On Board Online • November 24, 2025

By Sara Foss
Special Correspondent

Personal finance instruction - often referred to as financial literacy - would be required for all New York students under a measure introduced at November's meeting of the state Board of Regents.

Although it has been erroneously reported by many media outlets that the Regents have approved the change, a 60-day comment period began Nov. 19. The proposal is expected to be presented for adoption by the Board of Regents in March.

If approved, financial education will be required for grades 5-12 starting in the 2026-27 school year and for grades K-4 in the 2027-28 school year.

The State Education Department (SED) collaborated with experts in personal finance education to identify key topics to be included in instruction. They are:

  • Budgeting and money management.
  • Credit and debt management.
  • Earning income.
  • Risk management.
  • Saving and investment.

Under the regulatory amendment being considered by the Board of Regents, financial literacy instruction covering such topics must be provided to elementary school students by the end of grade 4, to middle school students by the end of grade 8 and to high school students by the end of grade 12.

Districts would be able to design their financial literacy programs. Instruction in personal finance can be provided through embedded instruction in existing subject areas, as stand-alone courses or as part of career and technical education programming. During each year of the phase-in, districts will be required to submit verification to the Commissioner of Education that they have implemented instruction in personal finance education.

NY Inspires, the state Education Department's plan for overhauling graduation requirements, includes a financial literacy requirement.

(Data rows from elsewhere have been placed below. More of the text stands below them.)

(** The records of the repository's round-trip test. *)
Definition record (step : Z) (kind : str) (c : Z) : EngineeringOutputEvent :=
  {| org_id := JStr (u "wakir-labs"); persona_id := JStr (u "mira");
     session_id := JStr (u "sess-001"); step_index := JInt step; output_kind := JStr kind;
     output_payload_sha256 := letters c; engine_version := JStr (u "0.2.0-pilot");
     v907_pin := letters 98;
     ts_utc := JStr (u "2026-05-17T10:00:0" ++ int_repr step ++ u "Z") |}.

Definition f3 : list EngineeringOutputEvent :=
  [record 0 (u "tool_call") 97; record 1 (u "reply") 98; record 2 (u "tool_call") 99].

(** The digests pinned against the other implementation. *)
Example f1_pin : BridgeAudit.stream_hash [] =
  Ok (u "sha256:64d11dbb5fe0c2c5e807d22438aedf3912852d81717e532f5c9d2750afa15469").
Proof. vm_compute. reflexivity. Qed.

Example f2_pin : BridgeAudit.stream_hash (take 1 f3) =
  Ok (u "sha256:5d259cab58d5d75772f230ac86d18b6a61fd228829cea7aa1887e98cea3cc770").
Proof. vm_compute. reflexivity. Qed.

Example f3_pin : BridgeAudit.stream_hash f3 =
  Ok (u "sha256:fca1381878f461ea00520d9ee87d3e8c5b536e028e368c002f8de56d8b643bd4").
Proof. vm_compute. reflexivity. Qed.

Ltac texts := repeat split; try (eexists; split; [reflexivity|by vm_compute]); eexists; reflexivity.

Lemma record_ok step kind c :
  okstr kind → okstr (replicate 64 c) → event_ok (record step kind c).
Proof.
  intros Hk Hc. unfold record, letters.
  assert (okstr (u "sha256:" ++ replicate 64 c)) as H1 by (unfold okstr; by rewrite encodable_app, Hc).
  assert (okstr (u "2026-05-17T10:00:0" ++ int_repr step ++ u "Z")) as H2.
  { unfold okstr. rewrite !encodable_app. apply andb_true_iff; split; [by vm_compute|].
    apply andb_true_iff; split; [|by vm_compute].
    apply okstr_Forall. eapply Forall_impl; [apply int_repr_numchars|].
    unfold is_numchar. intros x Hx. apply okchar_range. simpl in Hx. lia. }
  split; cbn; [split_and!|]; try (eexists; split; [reflexivity|]); try done; by eexists.
Qed.

Lemma f3_ok : Forall event_ok f3.
Proof. repeat (apply Forall_cons; split; [by apply record_ok|]). constructor. Qed.

Lemma f3_short_ok : Forall event_ok (take 2 f3).
Proof. apply Forall_take, f3_ok. Qed.

Lemma jsonl_roundtrip_witness :
  ∃ b, records_to_jsonl_bytes f3 = Ok b ∧ jsonl_bytes_to_records b = Ok f3.
Proof. apply (jsonl_roundtrip f3). exact f3_ok. Defined.

Lemma stream_hash_agree_witness :
  ∃ h, BridgeAudit.stream_hash f3 = Ok h ∧
    (rs ← mapM Replay.from_writer_event f3; Replay.replay_stream_hash rs) = Ok h.
Proof. apply (stream_hash_agree f3). exact f3_ok. Defined.

Lemma replay_stream_spec_witness :
  ∃ r, Replay.replay_stream (take 2 f3) f3 = Ok r ∧
    (take 2 f3 = f3 → Replay.success r = true) ∧
    (Replay.success r = true → take 2 f3 = f3 ∨ collision_in sha256 (replay_messages (take 2 f3) f3)) ∧
    (Replay.success r = false → ∃ i, Replay.time_to_divergence_steps r = Some i ∧
       take 2 f3 !! i ≠ f3 !! i ∧
       ((∀ j, (j < i)%nat → take 2 f3 !! j = f3 !! j) ∨ collision_in sha256 (replay_messages (take 2 f3) f3))) ∧
    (∀ d, d ∈ Replay.divergences r →
       Replay.actual d = take 2 f3 !! Replay.step_index d ∧
       Replay.expected d = f3 !! Replay.step_index d ∧ Replay.actual d ≠ Replay.expected d).
Proof. apply (replay_stream_spec (take 2 f3) f3); [exact f3_short_ok|exact f3_ok]. Defined.

(** A stream that stops early drifts at its end. *)
Example replay_short :
  (λ r, (Replay.success r, Replay.time_to_divergence_steps r, Replay.kind <$> Replay.divergences r))
    <$> match Replay.replay_stream (take 2 f3) f3 with Ok r => Some r | Err _ => None end
  = Some (false, Some 2%nat, [Replay.MISSING_IN_ACTUAL]).
Proof. vm_compute. reflexivity. Qed.

(** A writer in three-way mode, and a session with an unknown kind, a full disk
    and a stamp that cannot be encoded. *)
Definition w0 : result stream_error BridgeAuditWriter :=
  init (u "acme") (u "mira") (u "s1") (u "1") (u "pin") None None
    [(BRIDGE_MODE_ENV, THREE_WAY)] true [] [].

Definition w1 : BridgeAuditWriter :=
  ok_or {| w_org_id := []; w_persona_id := []; w_session_id := []; w_engine_version := [];
           w_v907_pin := []; preframework_sink_path := []; bridge_mode := [];
           rust_engine_adapter := false; _step_counter := 0; preframework_sink := [];
           wakir_runtime_sink := []; adapter_calls := [] |} w0.

Definition calls : list emit_call :=
  [ {| c_kind := u "reply"; c_payload := []; c_ts := None; c_now := 1778086800; c_outcome := Written |};
    {| c_kind := u "draw"; c_payload := []; c_ts := None; c_now := 0; c_outcome := Written |};
    {| c_kind := u "reply"; c_payload := []; c_ts := Some [0xD800]; c_now := 0; c_outcome := NoOpen |};
    {| c_kind := u "tool_call"; c_payload := []; c_ts := Some []; c_now := 1778086801;
       c_outcome := ShortWrite 3 |} ].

A different state plan would require students entering ninth grade in 2027 and beyond to earn one credit in career and technical education (CTE). Students will be able to fulfill this requirement by taking financial literacy and other business and marketing courses, or through classes in other CTE disciplines, such as agricultural education, computer science education, family and consumer sciences education, health sciences education, technology education and trade and technical education.

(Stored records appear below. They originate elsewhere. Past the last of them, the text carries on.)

Lemma body_digest_read `{Sha256} e : schema_body_sha256 (schema_body (read_as e)) = schema_body_sha256 (schema_body e).
Proof.
  unfold schema_body_sha256, _jcs_canonicalise, json_dumps. cbn [schema_body read_as].
  change (JObj (PolicyKv.PolicyKv.written (schema_body e))) with (json_sort (JObj (schema_body e))).
  by rewrite json_sort_idem.
Qed.

Lemma field_wf d k : json_wf (JObj d) → json_wf (PolicyKv.PolicyKv.get_field d k).
Proof.
  intros [_ Hd]%json_wf_obj. unfold PolicyKv.PolicyKv.get_field. destruct (dict_get d k) as [v|] eqn:E; [|done].
  rewrite Forall_forall in Hd. by apply dict_get_Some_elem, Hd in E as [_ ?].
Qed.

Lemma fields_wf e b :
  entry_plain e → _entry_to_envelope e = Ok b → json_wf (JObj (schema_body e)) ∧ json_wf (schema_id e).
Proof.
  intros He Hb. destruct (envelope_wf e b He Hb) as (t & _ & [_ Hwf]%json_wf_obj & _).
  rewrite Forall_forall in Hwf. split.
  - apply (Hwf (u "schema_body", JObj (schema_body e))). unfold envelope_members. do 5 right. left.
  - apply (Hwf (u "schema_id", schema_id e)). unfold envelope_members. do 4 right. left.
Qed.

Lemma verified_read `{Sha256} k e b :
  entry_plain e → _entry_to_envelope e = Ok b → verified k e → verified k (read_as e).
Proof.
  intros He Hb [Hk Hid (d & Hd & Hs)]. destruct (fields_wf e b He Hb) as [Wb Wi]. split.
  - unfold entry_key, key_for_triple in *. cbn [layer name version read_as]. by rewrite !component_sort.
  - cbn [schema_body schema_id read_as]. pose proof (field_wf _ (u "$id") Wb) as Wf.
    apply json_wf_obj in Wb as [Hnd _]. rewrite PolicyKv.PolicyKv.written_get_field by done.
    apply py_eq_norm; [by apply json_sort_wf..|]. rewrite !py_norm_sort by done. by apply py_eq_norm.
  - exists d. rewrite body_digest_read. cbn [body_sha256 read_as]. by rewrite Hs.
Qed.
End reread.

(** ** Writes on the bucket *)

Section writes.
Context `{LocalZone, Sha256} {S : Type} `{KvLaws S} `{!KvPuts S} `{!KvPutLaws S}.

Definition unpinned (x : result schema_kv_error (option (SchemaRegistryEntry * Z)))
    : result schema_kv_error (option SchemaRegistryEntry) :=
  match x with Ok o => Ok (option_map fst o) | Err e => Err e end.

Lemma get_revision s k : get s k = unpinned (get_with_revision s k).
Proof.
  unfold get, get_with_revision. destruct (str_empty k); [done|]. destruct (kv_get s k) as [kve|]; [|done].
  destruct (_coerce_value_bytes kve) as [b|]; [|done]. rewrite !bind_Ok. by destruct (_envelope_to_entry b).
Qed.

Lemma revision_ext s s' k : kv_get s k = kv_get s' k → get_with_revision s k = get_with_revision s' k.
Proof. unfold get_with_revision. by intros ->. Qed.

Lemma get_absent s k : kv_get s k = None → get s k = Ok None.
Proof. unfold get. intros ->. by destruct (str_empty k). Qed.

Lemma schema_write_plan_ok e k b :
  write_plan e = Ok (k, b) ↔ verified k e ∧ _entry_to_envelope e = Ok b.
Proof.
  unfold write_plan. rewrite <- gates_ok. split.
  - intros Hp. apply bind_ok_iff in Hp as (k' & Hk & Hp). apply bind_ok_iff in Hp as (b' & Hb & [= -> ->]). done.
  - intros [-> Hb]. by rewrite bind_Ok, Hb.
Qed.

The idea of requiring personal finance instruction has the backing of the Office of the New York State Comptroller. Staff appeared at November's meeting to express support and have spoken to the Board of Regents in the past.

"This is a very good step forward," said Maria Smith, director of financial literacy and education outreach for the Comptroller's Office. She said there are a lot of free resources available to help districts provide financial literacy instruction in their schools, such as the Next Gen Personal Finance Curriculum, and that New York schools should be able to implement the new requirement in an "economical way."

Angelique Johnson-Dingle, deputy commissioner for P12 instructional support, said that instruction in personal finance is "foundational to preparing students to graduate as informed, empowered individuals capable of managing personal finances responsibly."